In People ex rel. v. Supervisors, 4 Seld. 317, Willard, J., observed: “The provision of the constitution requiring the question upon the final passage of a bill to be taken immediately upon its last reading, and the yeas and nays to be entered on the journal is only directory to the legislature. There is no clause declaring the act to be void if this direction be not followed.”

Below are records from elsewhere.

(* ===== verification/TextStreamFacts.v ===== *)
(** * Hidden tags, however the text is cut

    The parser of inline tags shows and extracts the same as one pass over the
    whole text, for every way of cutting the text into pieces. *)

From S2P Require Import Prelude RustStr Os Utf8 TextStream.

(** ** Outputs *)

Lemma text_chunk_app_assoc {X} (a b c : StreamTextChunk X) :
  text_chunk_app (text_chunk_app a b) c = text_chunk_app a (text_chunk_app b c).
Proof. unfold text_chunk_app. cbn. by rewrite str_app_assoc, (assoc_L (++)). Qed.

Lemma text_chunk_app_default {X} (c : StreamTextChunk X) : text_chunk_app text_chunk_default c = c.
Proof. by destruct c. Qed.

Lemma text_chunk_app_default_r {X} (c : StreamTextChunk X) : text_chunk_app c text_chunk_default = c.
Proof. destruct c. unfold text_chunk_app. cbn. by rewrite str_app_nil, app_nil_r. Qed.

(** ** Suffixes that begin a delimiter *)

Lemma ascii_char_boundary n s : is_ascii s = true → (n <= String.length s)%nat → is_char_boundary s n = true.
Proof.
  unfold is_ascii, is_char_boundary. revert n. induction s as [|a s IH]; intros n; cbn [str_forall String.length].
  - intros _ Hn. destruct n; [done|lia].
  - intros [Ha Hs]%andb_true_iff Hn. destruct n as [|n]; cbn [String.get].
    + unfold is_continuation, in_range. apply N.ltb_lt in Ha. apply negb_true_iff, andb_false_iff. left. apply N.leb_gt. lia.
    + change (S n =? S (String.length s))%nat with (n =? String.length s)%nat. apply IH; [done|lia].
Qed.

Lemma str_ends_with_app l r : str_ends_with (l +:+ r) r = true.
Proof.
  unfold str_ends_with. rewrite str_length_app. apply andb_true_iff. split; [apply Nat.leb_le; lia|].
  replace (String.length l + String.length r - String.length r)%nat with (String.length l) by lia.
  rewrite str_drop_app. apply String.eqb_refl.
Qed.

Lemma suffix_prefix_loop_max k s needle l r u :
  is_ascii needle = true → s = l +:+ r → needle = r +:+ u → (String.length r <= k)%nat → (String.length r <= suffix_prefix_loop k s needle)%nat.
Proof.
  intros Ha -> -> Hk. induction k as [|k IH]; [done|]. cbn [suffix_prefix_loop].
  destruct (is_char_boundary _ _ && _) eqn:E; [done|].
  destruct (decide (String.length r = S k)) as [Er|]; [|apply IH; lia].
  exfalso. rewrite <- Er, str_take_app, str_ends_with_app, andb_true_r in E.
  rewrite ascii_char_boundary in E; [done|done|]. rewrite str_length_app. lia.
Qed.

Lemma longest_max s needle l r u :
  is_ascii needle = true → s = l +:+ r → needle = r +:+ u → u ≠ "" → (String.length r <= longest_suffix_prefix_len s needle)%nat.
Proof.
  intros Ha Hs Hn Hu. eapply suffix_prefix_loop_max; [done..|]. subst. rewrite !str_length_app.
  destruct u; [done|]. cbn. lia.
Qed.

Lemma str_drop_all s : str_drop (String.length s) s = "".
Proof. rewrite <- (str_app_nil s) at 2. apply str_drop_app. Qed.

Lemma suffix_prefix_loop_suffix k s needle :
  (k <= String.length s)%nat → (k <= String.length needle)%nat →
  (suffix_prefix_loop k s needle <= k)%nat ∧
  str_drop (String.length s - suffix_prefix_loop k s needle) s = str_take (suffix_prefix_loop k s needle) needle.
Proof.
  induction k as [|k IH]; intros Hs Hn; cbn [suffix_prefix_loop].
  - split; [done|]. rewrite Nat.sub_0_r, str_drop_all. by destruct needle.
  - destruct (is_char_boundary needle (S k) && str_ends_with s (str_take (S k) needle)) eqn:E.
    + split; [done|]. apply andb_true_iff in E as [_ [_ E%String.eqb_eq]%andb_true_iff].
      by rewrite str_length_take, Nat.min_l in E by done.
    + destruct IH as [IH1 IH2]; [lia..|]. split; [lia|done].
Qed.

Lemma longest_suffix s needle :
  let n := longest_suffix_prefix_len s needle in
  (n <= String.length s)%nat ∧ str_drop (String.length s - n) s = str_take n needle.
Proof.
  cbn zeta. unfold longest_suffix_prefix_len.
  destruct (suffix_prefix_loop_suffix (Nat.min (String.length s) (String.length needle - 1)) s needle) as [H1 H2]; [lia..|].
  split; [lia|done].
Qed.

(** No delimiter begins in what is taken, whatever comes next. *)
Lemma taken_clear s needle take l r rest :
  is_ascii needle = true → str_find needle s = None → (take <= String.length s - longest_suffix_prefix_len s needle)%nat →
  str_take take s = l +:+ r → r ≠ "" → starts_with (r +:+ str_drop take s +:+ rest) needle = false.
Proof.
  intros Ha Hf Ht El Hr. rewrite <- str_app_assoc.
  assert (s = l +:+ (r +:+ str_drop take s)) as Hs by (by rewrite <- str_app_assoc, <- El, str_take_drop).
  destruct (starts_with _ needle) eqn:E; [|done]. exfalso.
  apply starts_with_cut in E as [E|(u & Hu & Hn)]; [by rewrite (str_find_None _ _ _ _ Hf Hs) in E|].
  pose proof (longest_max s needle l _ u Ha Hs Hn Hu) as Hle. rewrite str_length_app, str_drop_length in Hle.
  assert (String.length (str_take take s) = String.length l + String.length r)%nat as Hlen by (by rewrite El, str_length_app).
  rewrite str_length_take in Hlen. destruct r; [done|]. cbn in *. lia.
Qed.

(** ** One pass *)

Section hide.
Context {T : Type} (specs : list (InlineTagSpec T)).

Lemma hide_skip mode n s : (n <= String.length s)%nat → hide specs n mode s = hide specs 0 mode (str_drop n s).
Proof.
  revert n. induction s as [|a s IH]; intros n Hn; [by destruct n|].
  destruct n as [|n]; [done|]. cbn [hide str_drop]. apply IH. cbn in Hn. lia.
Qed.

Lemma hide_after mode d rest : hide specs (String.length d) mode (d +:+ rest) = hide specs 0 mode rest.
Proof. rewrite hide_skip by (rewrite str_length_app; lia). by rewrite str_drop_app. Qed.

Lemma hide_inside tag close content t rest :
  (∀ l r, t = l +:+ r → r ≠ "" → starts_with (r +:+ rest) close = false) →
  hide specs 0 (Some (mkActive tag close content)) (t +:+ rest) = hide specs 0 (Some (mkActive tag close (content +:+ t))) rest.
Proof.
  revert content. induction t as [|a t IH]; intros content Ht.
  - by rewrite str_app_nil.
  - pose proof (Ht "" (String a t) eq_refl ltac:(done)) as Ha. rewrite str_app_cons in *. cbn [hide at_close at_tag at_content].
    rewrite Ha, IH; [|intros l r -> Hr; by apply (Ht (String a l) r)].
    by rewrite str_app_assoc.
Qed.

Lemma hide_close tag close content rest :
  close ≠ "" → hide specs 0 (Some (mkActive tag close content)) (close +:+ rest) =
  text_chunk_app (extract (mkExtracted tag content)) (hide specs 0 None rest).
Proof.
  destruct close as [|a close]; [done|]. intros _. rewrite str_app_cons. cbn [hide at_close at_tag at_content].
  rewrite <- str_app_cons, starts_with_app. cbn [String.length]. rewrite Nat.sub_succ, Nat.sub_0_r. by rewrite hide_after.
Qed.

Lemma hide_outside t rest :
  (∀ spec l r, spec ∈ specs → t = l +:+ r → r ≠ "" → starts_with (r +:+ rest) (its_open spec) = false) →
  hide specs 0 None (t +:+ rest) = text_chunk_app (visible t) (hide specs 0 None rest).
Proof.
  induction t as [|a t IH]; intros Ht.
  - symmetry. apply text_chunk_app_default.
  - rewrite str_app_cons. cbn [hide]. rewrite <- str_app_cons.
    destruct (find _ specs) as [spec|] eqn:E.
    + apply List.find_some in E as [Hin E]. apply list_elem_of_In in Hin. by rewrite (Ht spec "" (String a t)) in E.
    + rewrite IH; [|intros spec l r Hin -> Hr; by apply (Ht spec (String a l) r)].
      by rewrite <- text_chunk_app_assoc.
Qed.

Lemma hide_open spec rest :
  its_open spec ≠ "" → spec ∈ specs →
  (∀ other, other ∈ specs → starts_with (its_open spec +:+ rest) (its_open other) = true → other = spec) →
  hide specs 0 None (its_open spec +:+ rest) = hide specs 0 (Some (mkActive (its_tag spec) (its_close spec) "")) rest.
Proof.
  intros Hne Hin Hu. destruct (its_open spec) as [|a open] eqn:Eo; [done|].
  rewrite str_app_cons. cbn [hide]. rewrite <- str_app_cons, <- Eo.
  destruct (find _ specs) as [other|] eqn:E.
  - apply List.find_some in E as [Ho E]. apply list_elem_of_In in Ho.
    assert (other = spec) as -> by (apply Hu; [done|by rewrite <- Eo]). rewrite Eo. cbn [String.length].
    rewrite Nat.sub_succ, Nat.sub_0_r. by rewrite hide_after.
  - exfalso. apply list_elem_of_In in Hin. pose proof (List.find_none _ _ E spec Hin) as Hf. cbn in Hf.
    by rewrite starts_with_app in Hf.
Qed.
End hide.

(** ** The loop *)

(** No opening tag is found in another one before its end. *)
Definition opens_apart {T} (specs : list (InlineTagSpec T)) : bool :=
  forallb (λ a, forallb (λ b, negb (str_contains (str_take (String.length (its_open a) - 1) (its_open a)) (its_open b))) specs) specs.

Definition specs_ascii {T} (specs : list (InlineTagSpec T)) : bool :=
  forallb (λ spec, is_ascii (its_open spec) && is_ascii (its_close spec)) specs.

Lemma opens_apart_spec {T} (specs : list (InlineTagSpec T)) a b l r :
  opens_apart specs = true → a ∈ specs → b ∈ specs → its_open a = l +:+ its_open b +:+ r → r = "".
Proof.
  intros H Ha Hb E. unfold opens_apart in H. rewrite forallb_forall in H.
  specialize (H a (proj1 (list_elem_of_In _ _) Ha)). rewrite forallb_forall in H.
  specialize (H b (proj1 (list_elem_of_In _ _) Hb)). apply negb_true_iff in H.
  destruct (decide (r = "")) as [|Hr]; [done|]. exfalso.
  assert (str_contains (str_take (String.length (its_open a) - 1) (its_open a)) (its_open b) = true) as Hc; [|congruence].
  apply str_contains_spec. exists l, (str_take (String.length r - 1) r).
  rewrite <- (str_take_app (l +:+ its_open b +:+ str_take (String.length r - 1) r) (str_drop (String.length r - 1) r)).
  rewrite !str_app_assoc, str_take_drop, <- E. f_equal. rewrite E, !str_length_app, str_length_take. destruct r; [done|]. cbn. lia.
Qed.

Section inline.
Context {T : Type} (specs : list (InlineTagSpec T)).
Hypothesis (Hnonempty : ∀ spec, spec ∈ specs → its_open spec ≠ "" ∧ its_close spec ≠ "").
Hypothesis (Hascii : specs_ascii specs = true).
Hypothesis (Hdistinct : NoDup (map its_open specs)).
Hypothesis (Hapart : opens_apart specs = true).

Lemma spec_ascii spec : spec ∈ specs → is_ascii (its_open spec) = true ∧ is_ascii (its_close spec) = true.
Proof.
  intros Hin%list_elem_of_In. unfold specs_ascii in Hascii. rewrite forallb_forall in Hascii.
  by apply andb_true_iff, Hascii.
Qed.

Lemma same_open a b : a ∈ specs → b ∈ specs → its_open a = its_open b → a = b.
Proof.
  intros Ha Hb E. apply list_elem_of_lookup in Ha as [i Hi]. apply list_elem_of_lookup in Hb as [j Hj].
  assert (i = j) as ->; [|congruence].
  eapply NoDup_lookup; [done|..]; rewrite list_lookup_fmap; [by rewrite Hi|rewrite Hj; cbn; by rewrite E].
Qed.

(** The earliest opening tag. *)
Lemma find_next_open_Some p pos spec :
  ih_specs p = specs → find_next_open p = Some (pos, spec) →
  spec ∈ specs ∧ str_find (its_open spec) (ih_pending p) = Some pos ∧
  ∀ other j, other ∈ specs → str_find (its_open other) (ih_pending p) = Some j → (pos <= j)%nat.
Proof.
  intros Hsp E. unfold find_next_open in E.
  assert (∀ c, c ∈ open_candidates p ↔ c.2 ∈ specs ∧ str_find (its_open c.2) (ih_pending p) = Some c.1.1 ∧ c.1.2 = String.length (its_open c.2)) as Hc.
  { intros [[i n] sp]. unfold open_candidates. rewrite list_elem_of_omap, Hsp. cbn. split.
    - intros (sp' & Hin & E'). destruct (str_find (its_open sp') (ih_pending p)) eqn:Ef; [|done]. by injection E' as <- <- <-.
    - intros (Hin & Hf & ->). exists sp. by rewrite Hf. }
  destruct (open_candidates p) as [|c cs]; [done|]. injection E as <- <-.
  set (best := fold_left _ cs c).
  assert (best ∈ c :: cs ∧ ∀ d, d ∈ c :: cs → (best.1.1 <= d.1.1)%nat) as [Hin Hmin].
  { subst best. clear Hc. revert c. induction cs as [|d cs IH]; intros c; cbn [fold_left].
    - split; [by left|]. intros d Hd. by apply list_elem_of_singleton in Hd as ->.
    - destruct (IH (if earlier_open c d then c else d)) as [H1 H2]. split.
      + apply elem_of_cons in H1 as [->|H1]; [|by do 2 right]. destruct (earlier_open c d); [by left|by right; left].
      + pose proof (H2 _ (list_elem_of_here _ _)) as Hb. intros e He.
        assert ((if earlier_open c d then c else d).1.1 <= c.1.1 ∧ (if earlier_open c d then c else d).1.1 <= d.1.1)%nat as [Hx Hy].
        { unfold earlier_open. destruct (c.1.1 <? d.1.1)%nat eqn:E1; [apply Nat.ltb_lt in E1; cbn; lia|].
          apply Nat.ltb_ge in E1. destruct (c.1.1 =? d.1.1)%nat eqn:E2; [apply Nat.eqb_eq in E2|]; cbn; [|lia].
          destruct (d.1.2 <=? c.1.2)%nat; lia. }
        apply elem_of_cons in He as [->|He]; [lia|]. apply elem_of_cons in He as [->|He]; [lia|]. apply H2. by right. }
  apply Hc in Hin as (H1 & H2 & _). split_and!; [done|done|]. intros other j Ho Hf.
  by apply (Hmin (j, String.length (its_open other), other)), Hc.
Qed.

Lemma find_next_open_None p spec :
  ih_specs p = specs → find_next_open p = None → spec ∈ specs → str_find (its_open spec) (ih_pending p) = None.
Proof.
  intros Hsp E Hin. unfold find_next_open in E. destruct (open_candidates p) eqn:Ec; [|done].
  destruct (str_find (its_open spec) (ih_pending p)) as [i|] eqn:Ef; [|done]. exfalso.
  assert ((i, String.length (its_open spec), spec) ∈ open_candidates p) as Hx; [|rewrite Ec in Hx; by apply elem_of_nil in Hx].
  unfold open_candidates. rewrite Hsp. apply list_elem_of_omap. exists spec. by rewrite Ef.
Qed.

In this case it will be observed that section 27 of article 6 of the charter does not declare that the failure to indorse an estimate upon the ordinance shall invalidate the ordinance. The section does say that “the board shall, in all cases, except, etc., prepare and submit to the assembly estimates of costs of any proposed work, and under the direction of the ordinance shall advertise for bids, as provided for purchases by the commissioner of supplies, and let out said work by contract to-the lowest responsible bidder, subject to the approval of the council. Any other mode of letting out work shall be held as illegal and void.”
It will be here noted that the wording of the declaration of nullity only extends in terms to “any *135other mode of letting out work,” which can only refer to the manner of contracting for the doing of work, advertising for bids, etc. Had the section declared that any ordinance- which fails to comply with the preceding requirements of the section should be illegal and void, a different question would be presented.

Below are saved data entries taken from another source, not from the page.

(* ===== verification/AssistantFacts.v ===== *)
(** * The text of the assistant, however it arrives

    Holding back the beginning of a line as long as it may become a tag, and
    showing the rest at once, gives the segments of a reading line by line.
    Citations are taken out first and plans are read from what is left; bytes
    are handed on as the texts they encode.  None of it depends on how the
    stream is cut. *)

From Stdlib Require Import ZifyBool.
From S2P Require Import Prelude RustStr Os Utf8 TextStream TextStreamFacts TaggedLines.

(** ** White space, character by character *)

Definition ws_char (c : string) : bool :=
  match c with
  | String a EmptyString => ws1 a
  | String a (String b EmptyString) => ws2 a b
  | String a (String b (String d EmptyString)) => ws3 a b d
  | _ => false
  end.

Inductive char_shape : string → Prop :=
| shape1 a : (byte a < 128)%N → char_shape (String a "")
| shape2 a b : (194 <= byte a <= 223)%N → (128 <= byte b <= 191)%N → char_shape (String a (String b ""))
| shape3 a b d : (224 <= byte a <= 239)%N → (128 <= byte b <= 191)%N → (128 <= byte d <= 191)%N → char_shape (String a (String b (String d "")))
| shape4 a b d f : (240 <= byte a)%N → (128 <= byte b <= 191)%N → (128 <= byte d <= 191)%N → (128 <= byte f <= 191)%N →
    char_shape (String a (String b (String d (String f "")))).

Lemma is_char_shape c : is_char c = true → char_shape c.
Proof.
  assert (∀ k n (b : bool), (k =? n)%nat && b = true → k = n) as Hk by (intros k n b; rewrite andb_true_iff, Nat.eqb_eq; by intros []).
  assert (∀ a b, second_ok a b = true → (128 <= byte b <= 191)%N) as Hsecond.
  { intros a b. unfold second_ok, in_range. repeat case_match; lia. }
  assert (∀ b, is_continuation b = true → (128 <= byte b <= 191)%N) as Hcont.
  { intros b. unfold is_continuation, in_range. lia. }
  destruct c as [|a c]; [done|]. unfold is_char. cbn [next_chunk].
  destruct (byte a <? 128)%N eqn:E1; [intros H%Hk; destruct c; [|done]; constructor; lia|].
  destruct (in_range 194 223 a) eqn:E2.
  { destruct c as [|b c]; [done|]. destruct (is_continuation b) eqn:Eb; [|done]. intros H%Hk. destruct c; [|done].
    constructor; [unfold in_range in E2; lia|by apply Hcont]. }
  destruct (in_range 224 239 a) eqn:E3.
  { destruct c as [|b [|d c]]; [done|by destruct (second_ok a b)|].
    destruct (second_ok a b) eqn:Eb; [|done]. destruct (is_continuation d) eqn:Ed; [|done]. intros H%Hk. destruct c; [|done].
    constructor; [unfold in_range in E3; lia|by apply (Hsecond a)|by apply Hcont]. }
  destruct (in_range 240 244 a) eqn:E4; [|done].
  destruct c as [|b [|d [|f c]]]; [done|by destruct (second_ok a b)|..];
    (destruct (second_ok a b) eqn:Eb; [|done]; destruct (is_continuation d) eqn:Ed; [|done]); [done|].
  destruct (is_continuation f) eqn:Ef; [|done]. intros H%Hk. destruct c; [|done].
  constructor; [unfold in_range in E4; lia|by apply (Hsecond a)|by apply Hcont|by apply Hcont].
Qed.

In Nowell v. Mayor, 9 Exch. 456, the precise question here being considered was presented, and even more prominently presented, for there the act of parliament declared that every contract so entered into is binding on the board, provided “that, before contracting for the execution of any works under the provisions of this act, .the said local board shall obtain from the surveyor an estimate in writing, as well of the probable expense of executing the work,’’.etc. No estimate, as required, was obtained from the surveyor, and this fact was specially pleaded as a defense, but it was ruled peí Pollock, Chief Baron, with whom concurred Parke, Alderson, and Martin, BB., that the proviso did not constitute a condition precedent, but was merely directory. Of like effect is Matter of New York, etc., School, 47 N. Y. 556. State ex rel. v. Mead, 71 Mo. 266, enunciates the same principle. See, also, Saleno v. Neosho, 127 Mo. 627, of similar purport.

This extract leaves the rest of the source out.